Exercise input:

Lemma paging_enable_run s :
  has_long_mode = true -> Z.testbit (p_reg s CR0) PE = true -> Z.land (p_reg s CS) 3 = 0 ->
  exists s', paging_enable p s = Done (tt, s') /\ long_mode_on s' /\ p_mem s' = p_mem s /\
    but [RAX; RCX; RDX; CR0; CR3; CR4; EFER; FLAGS] s s'.
Proof.
  intros Hlm Hpe Hcpl. unfold paging_enable. proc.
  rewrite rdmsr_bind by (by autorewrite with proc). proc.
  rewrite wrmsr_bind by (done || by autorewrite with proc). proc. unfold mov_cr0. proc.
  set (efer := Z.lor (Z.shiftl (u32 _) 32) _).
  assert (Z.testbit efer LME = true) as Hlme.
  { unfold efer. rewrite Z.lor_spec, low_bit, set_bit by done. by rewrite !orb_true_r. }
  rewrite Hlme, !set_bit, Hpe by done. cbn [orb negb andb]. rewrite !orb_true_r. cbn [negb andb orb].
  eexists. split; [reflexivity|]. split_and!.
  - split; autorewrite with proc; [|done|done].
    unfold long_mode_active. autorewrite with proc. rewrite Hlme, set_bit by done. by rewrite orb_true_r.
  - by autorewrite with proc.
  - repeat but_step.
Qed.
Lemma descriptor_bind {B} sel d (k : Z -> ST proc B) s :
  Z.testbit sel 2 = false -> 0 < Z.ldiff sel 7 -> Z.ldiff sel 7 + 7 <= p_reg s GDT_LIMIT ->
  load64 (p_mem s) (p_reg s GDT_BASE + Z.ldiff sel 7) = d -> (descriptor sel ≫= k) s = k d s.
Proof.
  intros H1 H2 H3 <-. unfold descriptor. proc. rewrite H1. cbn [orb].
  assert ((Z.ldiff sel 7 =? 0) = false) as -> by lia.
  by assert ((p_reg s GDT_LIMIT <? Z.ldiff sel 7 + 7) = false) as -> by lia.
Qed.

(** The kernel's table is loaded, in privilege 0. *)
Record gdt_loaded (s : proc) : Prop := {
  gl_limit : p_reg s GDT_LIMIT = 39;
  gl_base : p_reg s GDT_BASE = kernel_gdt p;
  gl_table : image (p_mem s) (kernel_gdt p) (kernel_gdt64 (kernel_gdt p));
  gl_cpl : Z.land (p_reg s CS) 3 = 0
}.

Lemma mov_seg_bind {B} r (k : unit -> ST proc B) s :
  gdt_loaded s -> (mov_seg r 16 ≫= k) s = k tt (set_reg r 16 s).
Proof.
  intros [Hl Hb Ht Hc]. destruct (kernel_gdt_at _ _ Ht) as (_ & Hd & _).
  unfold mov_seg. proc. rewrite (descriptor_bind 16 kernel_data); try (rewrite ?Hl, ?Hb; done).
  rewrite Hc. by destruct (decide (r = SS)).
Qed.

(** Loading the five data segments from the low half of RAX. *)
Lemma load_all_run l s :
  gdt_loaded s -> u16 (p_reg s RAX) = 16 -> (forall r, r ∈ l -> r ∈ [SS; DS; ES; FS; GS]) ->
  exists s', forM l (fun r => rax ← rd RAX; mov_seg r (u16 rax)) s = Done (tt, s') /\
    (forall r, r ∈ l -> p_reg s' r = 16) /\ but l s s' /\ p_mem s' = p_mem s /\ p_64 s' = p_64 s.
Proof.
  revert s. induction l as [|r l IH]; intros s Hg Ha Hin; cbn [forM].
  - exists s. split_and!; [done|by intros r Hr%elem_of_nil|done..].
  - proc. rewrite Ha, mov_seg_bind by done.
    assert (r ∈ [SS; DS; ES; FS; GS]) as Hr by (apply Hin; left).
    assert (forall q, q ∉ [SS; DS; ES; FS; GS] -> p_reg (set_reg r 16 s) q = p_reg s q) as Hsame.
    { intros q Hq. apply reg_set_ne. by intros ->. }
    destruct (IH (set_reg r 16 s)) as (s' & H & H1 & H2 & H3 & H4).
    + destruct Hg as [Hl Hb Ht Hc]. split; rewrite ?Hsame; try done; compute_done.
    + by rewrite Hsame by compute_done.
    + intros q Hq. apply Hin. by right.
    + exists s'. split; [exact H|]. split_and!; [|..|done|done].
      * intros q [->|Hq]%elem_of_cons; [|by apply H1].
        destruct (decide (r ∈ l)); [by apply H1|]. rewrite H2 by done. apply reg_set_eq.
      * intros q Hq. rewrite H2, reg_set_ne by set_solver. done.
Qed.

(** [lgdt], the jump and the first 64-bit instructions. *)
Lemma kernel_enter_run s :
  long_mode_on s -> laid_out (p_mem s) ->
  exists s', kernel_enter p s = Done (tt, s') /\ p_reg s' RIP = kernel_start_at p /\ p_reg s' RBX = info p /\
    p_reg s' CS = 8 /\ p_64 s' = true /\ p_mem s' = p_mem s /\
    but [GDT_LIMIT; GDT_BASE; CS; RAX; RBX; RIP] s s'.
Proof.
  intros [Ha Hr Hc] [Hawd Har _ _ Hent _ _ _ _ _]. destruct (awd_gdt_at _ _ Hawd) as (Hd & Hl & Hb).
  unfold kernel_enter, lgdt32, far_jmp. proc.
  rewrite (descriptor_bind 8 awd_code); autorewrite with proc; [|done|done| |].
  2:{ rewrite Hl. done. }
  2:{ replace (awd_gdt p + 24 + 2) with (awd_gdt p + 26) by lia. rewrite Hb, u32_small by lia. exact Hd. }
  rewrite assoc_at, gets_bind, Hc.
  replace (long_mode_active _) with true
    by (symmetry; unfold long_mode_active in *; by autorewrite with proc).
  change (code_ok 0 awd_code && negb (true && desc_long awd_code && desc_size32 awd_code)) with true.
  change (true && desc_long awd_code) with true. cbv iota. proc.
  rewrite modify_bind. unfold bits64, longmode_enter_kernel. proc.
  eexists. split; [reflexivity|]. autorewrite with proc. split_and!; try done.
  repeat but_step.
Qed.
(** *** The entry of the kernel *)

Let top : Z := kernel_stack_top p.
Definition segment_regs : list reg := [SS; DS; ES; FS; GS].
(** Memory but the topmost [n] bytes of the stack. *)
Definition stack_only (n : Z) (m m' : mem) : Prop := agree_outside m m' (top - n) n.

Lemma keeps_trans m1 m2 m3 : keeps m1 m2 -> keeps m2 m3 -> keeps m1 m3.
Proof. intros H1 H2 b Hb. by rewrite H1, H2. Qed.
Lemma table_kept m m' :
  keeps m m' -> image m (kernel_gdt p) (kernel_gdt64 (kernel_gdt p)) -> image m' (kernel_gdt p) (kernel_gdt64 (kernel_gdt p)).
Proof.
  intros Hk. apply image_ext. intros a Ha. apply Hk. change (length _) with 50%nat in Ha. left. lia.
Qed.

Lemma push_stack m a v : top - 32 <= a <= top - 8 -> stack_only 32 m (store64 m a v).
Proof. intros Ha b Hb. symmetry. apply (mget_store_ne 8). lia. Qed.
Lemma stack_trans n m1 m2 m3 : stack_only n m1 m2 -> stack_only n m2 m3 -> stack_only n m1 m3.
Proof. intros H1 H2 a Ha. by rewrite H1, H2. Qed.

Section Start.
Context (Htop : 32 <= top < 2 ^ 64) (Hapart : forall b, kept_byte b -> ~ (top - 32 <= b < top)).

Lemma stack_keeps m m' : stack_only 32 m m' -> keeps m m'.
Proof. intros Hs b Hb. apply Hs. specialize (Hapart b Hb). lia. Qed.

Lemma sp_sub n k s : p_reg s RSP = top - n -> 0 <= n <= 24 /\ k = n + 8 -> p_reg s RSP -64 8 = top - k.
Proof. intros -> [Hn ->]. rewrite u64_small by lia. lia. Qed.
Lemma sp_add n k s : p_reg s RSP = top - n -> 8 <= n <= 32 /\ k = n - 8 -> p_reg s RSP +64 8 = top - k.
Proof. intros -> [Hn ->]. rewrite u64_small by lia. lia. Qed.

Lemma ax_16 x : u16 (Z.lor (Z.ldiff x 65535) 16) = 16.
Proof.
  unfold u16. change 65536 with (2 ^ 16). change 65535 with (Z.ones 16). apply Z.bits_inj'. intros n Hn.
  destruct (Z.ltb_spec n 16).
  - rewrite Z.mod_pow2_bits_low, Z.lor_spec, Z.ldiff_spec, Z.testbit_ones_nonneg by lia.
    assert ((n <? 16) = true) as -> by lia. by rewrite andb_false_r.
  - rewrite Z.mod_pow2_bits_high by lia. change 16 with (2 ^ 4). rewrite Z.pow2_bits_eqb by lia. lia.
Qed.

Lemma load_segments_run s :
  gdt_loaded s -> p_reg s RSP = top - 0 ->
  exists s', load_segments s = Done (tt, s') /\ (forall r, r ∈ segment_regs -> p_reg s' r = 16) /\
    but (RAX :: segment_regs) s s' /\ stack_only 32 (p_mem s) (p_mem s') /\ p_64 s' = p_64 s.
Proof.
  intros Hg Hsp. pose proof (sp_sub 0 8 s Hsp ltac:(lia)) as Hs1. unfold load_segments. proc. stack_step. proc.
  rewrite Hs1. set (s1 := set_reg RAX _ _).
  assert (stack_only 32 (p_mem s) (p_mem s1)) as Hm1 by (apply push_stack; lia).
  destruct (load_all_run segment_regs s1) as (s2 & H2 & Hr2 & Hb2 & Hm2 & H642).
  - destruct Hg as [Hl Hb Ht Hc]. split; unfold s1; autorewrite with proc; [done..| |done].
    by apply (table_kept (p_mem s)), Ht; apply stack_keeps.
  - apply ax_16.
  - done.
  - rewrite (bind_done _ _ _ _ _ H2). eexists. split; [reflexivity|].
    assert (p_reg s2 RSP = top - 8) as Hsp2.
    { rewrite Hb2 by compute_done. unfold s1. by autorewrite with proc. }
    split_and!.
    + intros r Hr. rewrite !reg_set_ne by (intros <-; revert Hr; compute_done). by apply Hr2.
    + intros r Hr. destruct (decide (r = RSP)) as [->|Hne].
      { rewrite reg_set_eq, Hsp. autorewrite with proc. rewrite (sp_add 8 0 s2) by (done || lia). lia. }
      rewrite !reg_set_ne by (done || set_solver). rewrite Hb2 by set_solver.
      assert (but [RAX; RSP] s s1) as Hb1 by (unfold s1; repeat but_step). apply Hb1. set_solver.
    + autorewrite with proc. by rewrite Hm2.
    + autorewrite with proc. by rewrite H642.
Qed.
(** The top [k] bytes of the stack. *)
Definition top_kept (k : Z) (m m' : mem) : Prop := agree_on m m' (top - k) k.
Definition kept_regs : list reg := [CS; SS; DS; ES; FS; GS; CR0; CR3; CR4; EFER; GDT_LIMIT; GDT_BASE].

Lemma top_trans k m1 m2 m3 : top_kept k m1 m2 -> top_kept k m2 m3 -> top_kept k m1 m3.
Proof. intros H1 H2 a Ha. by rewrite H1, H2. Qed.
Lemma push_top k m a v : 0 <= k -> a + 8 <= top - k -> top_kept k m (store64 m a v).
Proof. intros Hk Ha b Hb. symmetry. apply (mget_store_ne 8). lia. Qed.
Lemma top_load k m m' n : top_kept k m m' -> 8 <= n <= k -> load64 m' (top - n) = load64 m (top - n).
Proof. intros H Hn. symmetry. apply (load_ext 8). intros a Ha. apply H. lia. Qed.

Lemma kept_system r : r ∈ kept_regs -> r ∈ system_regs /\ r ∉ [RAX; RBX; RCX; RDX; RDI; RSP; RBP; RIP].
Proof. intros Hr. pattern r. eapply Forall_forall; [|by apply list_elem_of_In]. compute_done. Qed.

Lemma control_kept r :
  r ∈ [CR0; CR3; CR4; EFER] ->
  r ∈ kept_regs /\ (r ∉ RAX :: segment_regs) /\ (r ∉ [GDT_BASE; GDT_LIMIT; RDI; RBP; RSP]).
Proof. intros Hr. pattern r. eapply Forall_forall; [|by apply list_elem_of_In]. compute_done. Qed.

(** [_init] returns where it was called from, with the stack above it kept. *)
Lemma init_run (constructors : ST proc unit) s :
  abi_ok constructors -> p_64 s = true -> p_reg s RSP = top - 16 ->
  exists s', _init constructors s = Done (tt, s') /\
    p_reg s' RIP = load64 (p_mem s) (top - 16) /\ p_reg s' RSP = top - 8 /\
    (forall r, r ∈ kept_regs -> p_reg s' r = p_reg s r) /\ top_kept 16 (p_mem s) (p_mem s') /\ p_64 s' = true /\
    keeps (p_mem s) (p_mem s').
Proof.
  intros Habi H64 Hsp. pose proof (sp_sub 16 24 s Hsp ltac:(lia)) as Hs1. unfold _init, ret64. proc. stack_step. proc.
  rewrite Hs1. set (s1 := set_reg RBP _ _).
  assert (p_reg s1 RSP = top - 24) as Hsp1 by (unfold s1; by autorewrite with proc).
  destruct (Habi s1 H64 Hsp1) as (s2 & H2 & [Hr2 H642 Hst2 Hro2]). rewrite (bind_done _ _ _ _ _ H2).
  assert (p_reg s2 RSP = top - 24) as Hsp2 by (rewrite Hr2; [done|compute_done]).
  assert (top_kept 16 (p_mem s) (p_mem s2)) as Hk.
  { eapply top_trans; [by apply (push_top 16 _ (top - 24) (p_reg s RBP)); lia|].
    intros a Ha. apply Hst2. fold top. lia. }
  stack_step. rewrite (sp_add 24 16 s2) by (done || lia). unfold pop64. proc.
  eexists. split; [reflexivity|]. split_and!.
  - autorewrite with proc. by rewrite (top_load 16 _ _ 16 Hk) by lia.
  - autorewrite with proc. rewrite u64_small by lia. lia.
  - intros r Hr. rewrite !reg_set_ne by (intros <-; revert Hr; compute_done).
    destruct (kept_system r Hr) as [Hsys Hne]. rewrite Hr2 by done.
    assert (but [RBP; RSP] s s1) as Hb1 by (unfold s1; repeat but_step). apply Hb1. set_solver.
  - done.
  - autorewrite with proc. rewrite H642. exact H64.
  - autorewrite with proc. eapply keeps_trans; [|exact Hro2]. apply stack_keeps, push_stack. lia.
Qed.
(** The call of [_init], with the argument for [kernel_early] saved around it,
    and the call behind it. *)
Lemma init_call_run (constructors : ST proc unit) s :
  abi_ok constructors -> p_64 s = true -> p_reg s RSP = top - 0 -> 0 <= p_reg s RDI < 2 ^ 64 ->
  0 <= ret_init p < 2 ^ 64 -> 0 <= ret_early p < 2 ^ 64 ->
  exists s', (rdi ← rd RDI; push64 rdi ;; call64 (ret_init p) (_init constructors) ;;
              pop64 RDI ;; push64 (ret_early p)) s = Done (tt, s') /\
    p_reg s' RDI = p_reg s RDI /\ p_reg s' RSP = top - 8 /\ load64 (p_mem s') (top - 8) = ret_early p /\
    (forall r, r ∈ kept_regs -> p_reg s' r = p_reg s r) /\ p_64 s' = true /\
    keeps (p_mem s) (p_mem s').
Proof.
  intros Habi H64 Hsp Hdi Hri Hre. unfold call64. proc. stack_step. rewrite (sp_sub 0 8 s) by (done || lia).
  proc. stack_step. proc. set (s1 := set_pmem _ _).
  assert ((top - 8) -64 8 = top - 16) as H16 by (rewrite u64_small by lia; lia).
  assert (p_reg s1 RSP = top - 16) as Hsp1 by (unfold s1; by autorewrite with proc).
  assert (stack_only 32 (p_mem s) (p_mem s1)) as Hm1.
  { eapply stack_trans; [apply (push_stack _ (top - 8) (p_reg s RDI)); lia|].
    unfold s1. autorewrite with proc. rewrite H16. apply push_stack. lia. }
  destruct (init_run constructors s1 Habi H64 Hsp1) as (s2 & H2 & Hip & Hsp2 & Hr2 & Hk & H642 & Hkp2).
  assert (p_mem s1 = store64 (store64 (p_mem s) (top - 8) (p_reg s RDI)) (top - 16) (ret_init p)) as Hms1
    by (unfold s1; autorewrite with proc; by rewrite H16).
  rewrite (bind_done _ _ _ _ _ H2). proc.
  rewrite Hip, Hms1, load64_store64_eq, u64_small, Z.eqb_refl by lia.
  rewrite (bind_done skip _ _ _ _ eq_refl). stack_step. unfold push64. proc.
  assert ((top - 8) +64 8 = top) as Hup by (rewrite u64_small by lia; lia).
  assert (top -64 8 = top - 8) as Hdn by (rewrite u64_small by lia; lia).
  rewrite Hsp2, Hup, Hdn. eexists. split; [reflexivity|]. split_and!; autorewrite with proc.
  - rewrite (top_load 16 _ _ 8 Hk), Hms1 by lia.
    by rewrite load64_store64_ne, load64_store64_eq, u64_small by lia.
  - done.
  - rewrite load64_store64_eq. by apply u64_small.
  - intros r Hr. destruct (kept_system r Hr) as [_ Hne]. autorewrite with proc.
    rewrite !reg_set_ne by (intros <-; revert Hr; compute_done). rewrite Hr2 by done.
    assert (but [RSP] s s1) as Hb1 by (unfold s1; repeat but_step). apply Hb1. set_solver.
  - exact H642.
  - eapply keeps_trans; [by apply stack_keeps|]. eapply keeps_trans; [exact Hkp2|]. apply stack_keeps, push_stack. lia.
Qed.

Problem description: The lines to extract from the data above begin with the line containing "- rewrite (bind_done" and end with the line containing "(** The top [k] bytes of the stack. *)". Extract them exactly, including both.

Result of the task:
  - rewrite (bind_done _ _ _ _ _ H2). eexists. split; [reflexivity|].
    assert (p_reg s2 RSP = top - 8) as Hsp2.
    { rewrite Hb2 by compute_done. unfold s1. by autorewrite with proc. }
    split_and!.
    + intros r Hr. rewrite !reg_set_ne by (intros <-; revert Hr; compute_done). by apply Hr2.
    + intros r Hr. destruct (decide (r = RSP)) as [->|Hne].
      { rewrite reg_set_eq, Hsp. autorewrite with proc. rewrite (sp_add 8 0 s2) by (done || lia). lia. }
      rewrite !reg_set_ne by (done || set_solver). rewrite Hb2 by set_solver.
      assert (but [RAX; RSP] s s1) as Hb1 by (unfold s1; repeat but_step). apply Hb1. set_solver.
    + autorewrite with proc. by rewrite Hm2.
    + autorewrite with proc. by rewrite H642.
Qed.
(** The top [k] bytes of the stack. *)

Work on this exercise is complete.